Congratulations @Tanja, @Jp1905 and @Stosta

Reactions: Like 1


----------



## Jp1905 (7/12/17)

Here goes...

Gingerbeard Man

In the warm and sunny Cape
Lives a man with a beard and a vape
With vapour in his lungs
And dewdrops on his ‘stache
His beard and clouds
Filled his life with great panache.

Will he ever be so brave
To grab a razor and shave?
Not by the hairs on his chinny chin chin!
He would rather be a man
And vape a bottle of Gin.

So,
Should you ever visit the Cape
And spot a big cloudy blanket
Covering Table Mountains shape
You can be sure,

Its the Gingerbeard man,
Hitting that vape!


Sent from my iPhone using Tapatalk

Reactions: Like 11 | Agree 1 | Winner 3


----------



## antonherbst (7/12/17)

Congrats to @Tanja and @Jp1905 may the expressive bearded powers be with the both of you.

Reactions: Like 3


----------



## Stosta (7/12/17)

I know I probably should be upset losing to a girl in a beard competition, but in all honesty @Tanja 's entry was by far the most impressive!

@Jp1905 Don't give up hope Buddy!
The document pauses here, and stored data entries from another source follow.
(** What [_insert_swap_nodes] does with the dictionary of its first
    loop: nothing when it is empty, else one swap per entry. *)
Definition swap_selected (src_op : op) (ts_dests : list (Tensor * list op)) : M unit :=
  match ts_dests with
  | [] => ret tt
  | _ =>
      order <- _get_order src_op ;;
      _log_info (InfoOperation src_op order) 1 ;;;
      for_each ts_dests (fun entry =>
        limit <- gets _swapin_groupby ;;
        dests_grp <- _groupby (snd entry) limit ;;
        r <- _insert_swap_nodes_for_ts src_op (fst entry) dests_grp ;;
        record_swaps src_op r)
  end.

(** The settings of the object: what the traversal and the schedules
    read and never write. *)
Definition settings (s : LMS) :=
  (_excl_scopes s, _incl_scopes s, _excl_types s, _incl_types s,
   _swapout_threshold s, _swapin_groupby s, _swapin_ahead s, _sync_mode s,
   _incl_ops s, _topo_sort s, _cpu_device s, _debug s, _debug_level s).

(** From [s] to [s'] swaps were recorded: the settings are as they
    were, the excluded set, the swap sets and the graph have only grown,
    and every triple added to the list has a producer in [Q] and a
    swap-in operation in [_swapin_ops]. *)
Definition records (Q : op -> Prop) (s s' : LMS) : Prop :=
  settings s' = settings s /\
  (forall o, In o (_excl_ops s) -> In o (_excl_ops s')) /\
  (forall o, In o (_swapout_ops s) -> In o (_swapout_ops s')) /\
  (forall o, In o (_swapin_ops s) -> In o (_swapin_ops s')) /\
  (List.length (graph_of s) <= List.length (graph_of s'))%nat /\
  exists added,
    _ops_triples s' = _ops_triples s ++ added /\
    forall tr, In tr added -> Q (fst (fst tr)) /\ In (snd tr) (_swapin_ops s').
Lemma C9_slots_distinct_and_stable_witness :
  taskSlots ∅ 0 [7; 3; 7; 5; 3]%nat = [0; 1; 0; 2; 1] /\
  (0 <= 0 < GetNSlots true true 4 /\ (7%nat = 7%nat <-> 0 = 0)).
Proof.
  split; [reflexivity |].
  apply (proj1 (proj2 (C9_slots_distinct_and_stable true true 4 [7; 3; 7; 5; 3]%nat))
           ltac:(vm_compute; discriminate) 0%nat 2%nat 7%nat 7%nat 0 0);
    reflexivity.
Defined.

End Slots.

(** ** Named filters and the report *)

Section Report.

Lemma Report_Book_filter (f : TDataFrameFilterBase) (df : TDataFrameImpl) :
  namedBooked df ->
  Impl.Report (Book_filter f df) =
  Impl.Report df ++ (if HasName f then [PrintReport f] else []).
Proof.
  intros Hwf. unfold Impl.Report. simpl.
  assert (Hold : forall ids,
    Forall (fun id => (id < length (filterObjs (objs df)))%nat) ids ->
    omap (fun id => PrintReport <$> (filterObjs (objs df) ++ [f]) !! id) ids =
    omap (fun id => PrintReport <$> filterObjs (objs df) !! id) ids).
  { induction 1 as [|id ids Hid _ IH]; [reflexivity |].
    unfold omap in *. simpl. rewrite IH. by rewrite lookup_app_l. }
  destruct (HasName f).
  - rewrite omap_app, Hold by done. f_equal. simpl.
    by rewrite list_lookup_middle.
  - rewrite Hold by done. by rewrite app_nil_r.
Qed.

Lemma namedBooked_Book_filter (f : TDataFrameFilterBase) (df : TDataFrameImpl) :
  namedBooked df -> namedBooked (Book_filter f df).
Proof.
  unfold namedBooked. simpl. intros Hwf. rewrite length_app. simpl.
  assert (Forall (fun id => (id < length (filterObjs (objs df)) + 1)%nat)
                 (fBookedNamedFilters df)).
  { eapply Forall_impl; [exact Hwf |]. simpl. intros. lia. }
  destruct (HasName f); [| done].
  apply Forall_app. split; [done |]. constructor; [lia | constructor].
Qed.

Lemma namedBooked_new env tree defaultBranches :
  namedBooked (TDataFrameImpl_new env tree defaultBranches).
Proof. constructor. Qed.

Lemma namedBooked_bookFilters fs : forall df,
  namedBooked df -> namedBooked (bookFilters fs df).
Proof.
  induction fs as [|f fs IH]; intros df Hwf; [done |].
  simpl. apply IH. by apply namedBooked_Book_filter.
Qed.

Lemma Report_bookFilters fs : forall df,
  namedBooked df ->
  Impl.Report (bookFilters fs df) =
  Impl.Report df ++ (PrintReport <$> filter (fun f => HasName f = true) fs).
Proof.
  induction fs as [|f fs IH]; intros df Hwf.
  - simpl. by rewrite app_nil_r.
  - simpl. rewrite IH by by apply namedBooked_Book_filter.
    rewrite Report_Book_filter by done. rewrite <- app_assoc. f_equal.
    rewrite filter_cons. destruct (HasName f) eqn:Hn.
    + rewrite decide_True by done. reflexivity.
    + rewrite decide_False by done. reflexivity.
Qed.

Lemma HasName_spec (f : TDataFrameFilterBase) :
  HasName f = true <-> fName f <> ""%string.
Proof.
  unfold HasName. rewrite negb_true_iff, bool_decide_eq_false. reflexivity.
Qed.

Lemma accumulate_ull_from (v : list Z) : forall a,
  0 <= a -> Forall (fun x => 0 <= x) v -> a + sumZ v < 2 ^ 64 ->
  fold_left (fun acc x => u64 (acc + x)) v a = a + sumZ v.
Proof.
  induction v as [|x v IH]; intros a Ha Hv Hsum; simpl in *; [lia |].
  apply Forall_cons in Hv as [Hx Hv].
  assert (0 <= sumZ v).
  { clear -Hv. induction Hv; simpl; [lia |]. unfold sumZ in *. lia. }
  unfold sumZ in *.
  assert (Hu : u64 (a + x) = a + x) by (unfold u64; apply Z.mod_small; lia).
  rewrite Hu, IH by (try done; lia). lia.
Qed.
(** The parameters of the insert of [save_option_trade]; [default_time]
    is the [datetime.now()] that the first [get] takes as its default. *)
Definition option_trade_params (trade_data : Py.dict) (default_time : Z)
  : list Py.value :=
  let expiry_date :=
    match Py.get trade_data "expiry_date" with
    | Py.PStr "" => Py.PNone
    | v => v
    end in
  [ Py.get_or trade_data "trade_time" (Py.PTime default_time);
    Py.get_or trade_data "stock_code" (Py.PStr "");
    Py.get_or trade_data "stock_name" (Py.PStr "");
    Py.get trade_data "stock_price";
    Py.get_or trade_data "option_code" (Py.PStr "");
    Py.get_or trade_data "option_type" (Py.PStr "");
    Py.get trade_data "strike_price";
    expiry_date;
    Py.get_or trade_data "volume" (Py.PInt 0);
    Py.get_or trade_data "turnover" (Py.PInt 0);
    Py.get trade_data "premium";
    Py.get_or trade_data "trade_direction" (Py.PStr "");
    Py.get trade_data "bid_price";
    Py.get trade_data "ask_price";
    Py.get trade_data "last_price";
    Py.get trade_data "change_rate";
    Py.get trade_data "implied_volatility";
    Py.get trade_data "delta_value";
    Py.get trade_data "gamma_value";
    Py.get trade_data "theta_value";
    Py.get trade_data "vega_value";
    Py.get trade_data "open_interest";
    Py.get trade_data "time_to_expiry";
    Py.get_or trade_data "moneyness" (Py.PStr "");
    Py.get_or trade_data "data_source" (Py.PStr "futu") ].

(** [save_option_trade] *)
Definition save_option_trade (trade_data : Py.dict) : prog MySQLHandler bool :=
  call m_save_option_trade ;;
  t <- now ;;
  execute_insert sql_insert_option_trade (option_trade_params trade_data t).

(** [get_recent_trades]: the rows of the query, or the empty list. *)
Definition get_recent_trades (stock_code : option string) (hours : Z)
  : prog MySQLHandler (list Py.dict) :=
  call m_get_recent_trades ;;
  t <- now ;;
  let since_time := Py.PTime (t - hours * 3600) in
  r <- match stock_code with
       | Some code =>
           if String.eqb code "" then execute_query (sql_recent_trades false) [since_time]
           else execute_query (sql_recent_trades true) [since_time; Py.PStr code]
       | None => execute_query (sql_recent_trades false) [since_time]
       end ;;
  match r with
  | Some rows => ret rows
  | None => ret []
  end.

(** [health_check]: the probe statement answered with at least one row. *)
Definition health_check : prog MySQLHandler bool :=
  call m_health_check ;;
  r <- execute_query sql_health_check [] ;;
  match r with
  | Some rows => ret (0 <? Z.of_nat (List.length rows))
  | None => ret false
  end.

(** [get_connection_info] *)
Definition get_connection_info (h : MySQLHandler) : Py.dict :=
  [ ("host", Py.PStr (host (config h)));
    ("port", Py.PInt (port (config h)));
    ("database", Py.PStr (database (config h)));
    ("user", Py.PStr (user (config h)));
    ("connected", Py.PBool (connected h));
    ("last_ping", if last_ping_time h >? 0 then Py.PTime (last_ping_time h)
                  else Py.PNone) ].

End MySQL.

(** ** utils/db_health_checker.py *)

Module Health.
Import Env.
Local Open Scope prog_scope.

(** The monitoring thread, as far as the checker looks at it. *)
Record Thread : Type := { is_alive : bool }.

Record DatabaseHealthChecker : Type := {
  mysql_handler : option MySQL.MySQLHandler;
  last_check_time : option Z;
  check_interval : Z;
  is_healthy : bool;
  health_check_thread : option Thread;
  stop_event : bool;
  check_count : Z;
  success_count : Z;
  failure_count : Z;
  last_failure_time : option Z;
  last_failure_reason : option string }.

(** [__init__]; [make_handler] is what [MySQLHandler()] gives when it is
    called. *)
Definition init (cfg : DataConfig) (make_handler : Py.result MySQL.MySQLHandler)
  : DatabaseHealthChecker :=
  {| mysql_handler :=
       if save_to_db cfg then
         match make_handler with
         | Py.Return h => Some h
         | Py.Raise _ => None
         end
       else None;
     last_check_time := None;
     check_interval := 60;
     is_healthy := false;
     health_check_thread := None;
     stop_event := false;
     check_count := 0;
     success_count := 0;
     failure_count := 0;
     last_failure_time := None;
     last_failure_reason := None |}.

Definition set_mysql_handler (c : DatabaseHealthChecker) (h : MySQL.MySQLHandler)
  : DatabaseHealthChecker :=
  {| mysql_handler := Some h;
     last_check_time := last_check_time c;
     check_interval := check_interval c;
     is_healthy := is_healthy c;
     health_check_thread := health_check_thread c;
     stop_event := stop_event c;
     check_count := check_count c;
     success_count := success_count c;
     failure_count := failure_count c;
     last_failure_time := last_failure_time c;
     last_failure_reason := last_failure_reason c |}.

(** A method call on [self.mysql_handler]; on [None] the attribute
    lookup raises. *)
Definition on_handler {A} (m : prog MySQL.MySQLHandler A)
  : prog DatabaseHealthChecker (Py.result A) :=
  fun c w =>
    match mysql_handler c with
    | Some h => let '(a, h', w') := m h w in (Py.Return a, set_mysql_handler c h', w')
    | None => (Py.Raise "'NoneType' object has no attribute", c, w)
    end.

(** [self.check_count += 1; self.last_check_time = datetime.now()] *)
Definition begin_check (t : Z) (c : DatabaseHealthChecker) : DatabaseHealthChecker :=
  {| mysql_handler := mysql_handler c;
     last_check_time := Some t;
     check_interval := check_interval c;
     is_healthy := is_healthy c;
     health_check_thread := health_check_thread c;
     stop_event := stop_event c;
     check_count := check_count c + 1;
     success_count := success_count c;
     failure_count := failure_count c;
     last_failure_time := last_failure_time c;
     last_failure_reason := last_failure_reason c |}.

(** [self.success_count += 1; self.is_healthy = True] *)
Definition record_success (c : DatabaseHealthChecker) : DatabaseHealthChecker :=
  {| mysql_handler := mysql_handler c;
     last_check_time := last_check_time c;
     check_interval := check_interval c;
     is_healthy := true;
     health_check_thread := health_check_thread c;
     stop_event := stop_event c;
     check_count := check_count c;
     success_count := success_count c + 1;
     failure_count := failure_count c;
     last_failure_time := last_failure_time c;
     last_failure_reason := last_failure_reason c |}.

(** [self.failure_count += 1; self.is_healthy = False;
     self.last_failure_time = datetime.now(); self.last_failure_reason = reason] *)
Definition record_failure (t : Z) (reason : string) (c : DatabaseHealthChecker)
  : DatabaseHealthChecker :=
  {| mysql_handler := mysql_handler c;
     last_check_time := last_check_time c;
     check_interval := check_interval c;
     is_healthy := false;
     health_check_thread := health_check_thread c;
     stop_event := stop_event c;
     check_count := check_count c;
     success_count := success_count c;
     failure_count := failure_count c + 1;
     last_failure_time := Some t;
     last_failure_reason := Some reason |}.

Definition modify (f : DatabaseHealthChecker -> DatabaseHealthChecker)
  : prog DatabaseHealthChecker unit :=
  c <- get ;; put (f c).

(** The two failure branches of [check_health]. *)
Definition fail_check (reason : string) : prog DatabaseHealthChecker bool :=
  t <- now ;;
  modify (record_failure t reason) ;;
  ret false.

(** [check_health] *)
Definition check_health : prog DatabaseHealthChecker bool :=
  call m_check_health ;;
  c <- get ;;
  match mysql_handler c with
  | None => ret false
  | Some _ =>
      t <- now ;;
      modify (begin_check t) ;;
      health_result <- on_handler MySQL.health_check ;;
      match health_result with
      | Py.Return true =>
          modify record_success ;;
          ret true
      | Py.Return false => fail_check "Health check query failed"
      | Py.Raise msg => fail_check msg
      end
  end.

Definition thread_alive (c : DatabaseHealthChecker) : bool :=
  match health_check_thread c with
  | Some t => is_alive t
  | None => false
  end.

Definition set_thread (t : option Thread) (stop : bool) (c : DatabaseHealthChecker)
  : DatabaseHealthChecker :=
  {| mysql_handler := mysql_handler c;
     last_check_time := last_check_time c;
     check_interval := check_interval c;
     is_healthy := is_healthy c;
     health_check_thread := t;
     stop_event := stop;
     check_count := check_count c;
     success_count := success_count c;
     failure_count := failure_count c;
     last_failure_time := last_failure_time c;
     last_failure_reason := last_failure_reason c |}.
Bad facial hair is still miles ahead of no facial hair!

Thanks for the fun comp @Stroodlepuff !

Reactions: Like 2


----------



## Jp1905 (7/12/17)

Stosta said:


> I know I probably should be upset losing to a girl in a beard competition, but in all honesty @Tanja 's entry was by far the most impressive!
> 
> @Jp1905 Don't give up hope Buddy! Bad facial hair is still miles ahead of no facial hair!
> 
> Thanks for the fun comp @Stroodlepuff !



I agree @Stosta,its all fun anyway!And @Tanja was super creative!

I wont give up,my wife loves the beard 


Sent from my iPhone using Tapatalk

Reactions: Like 2


----------



## Stosta (7/12/17)

Jp1905 said:


> I agree @Stosta,its all fun anyway!And @Tanja was super creative!
> 
> I wont give up,my wife loves the beard
> 
> ...


Haha! My wife won't let me shave mine either... I think it's because children love it, and other women are repulsed by it!

Reactions: Like 1 | Winner 1


----------



## Jp1905 (7/12/17)

Stosta said:


> Haha! My wife won't let me shave mine either... I think it's because children love it, and other women are repulsed by it!



Agreed!

Hopefully I make up with my poetic skills! 


Sent from my iPhone using Tapatalk

Reactions: Like 2 | Agree 1


----------



## Tanja (8/12/17)

Jp1905 said:


> Here goes...
> 
> Gingerbeard Man
> 
> ...


Oh man... I have some tough competition here! This is awesome @Jp1905!

I'm not the most creative person out there when it comes to writing... but I'll give it my best shot! 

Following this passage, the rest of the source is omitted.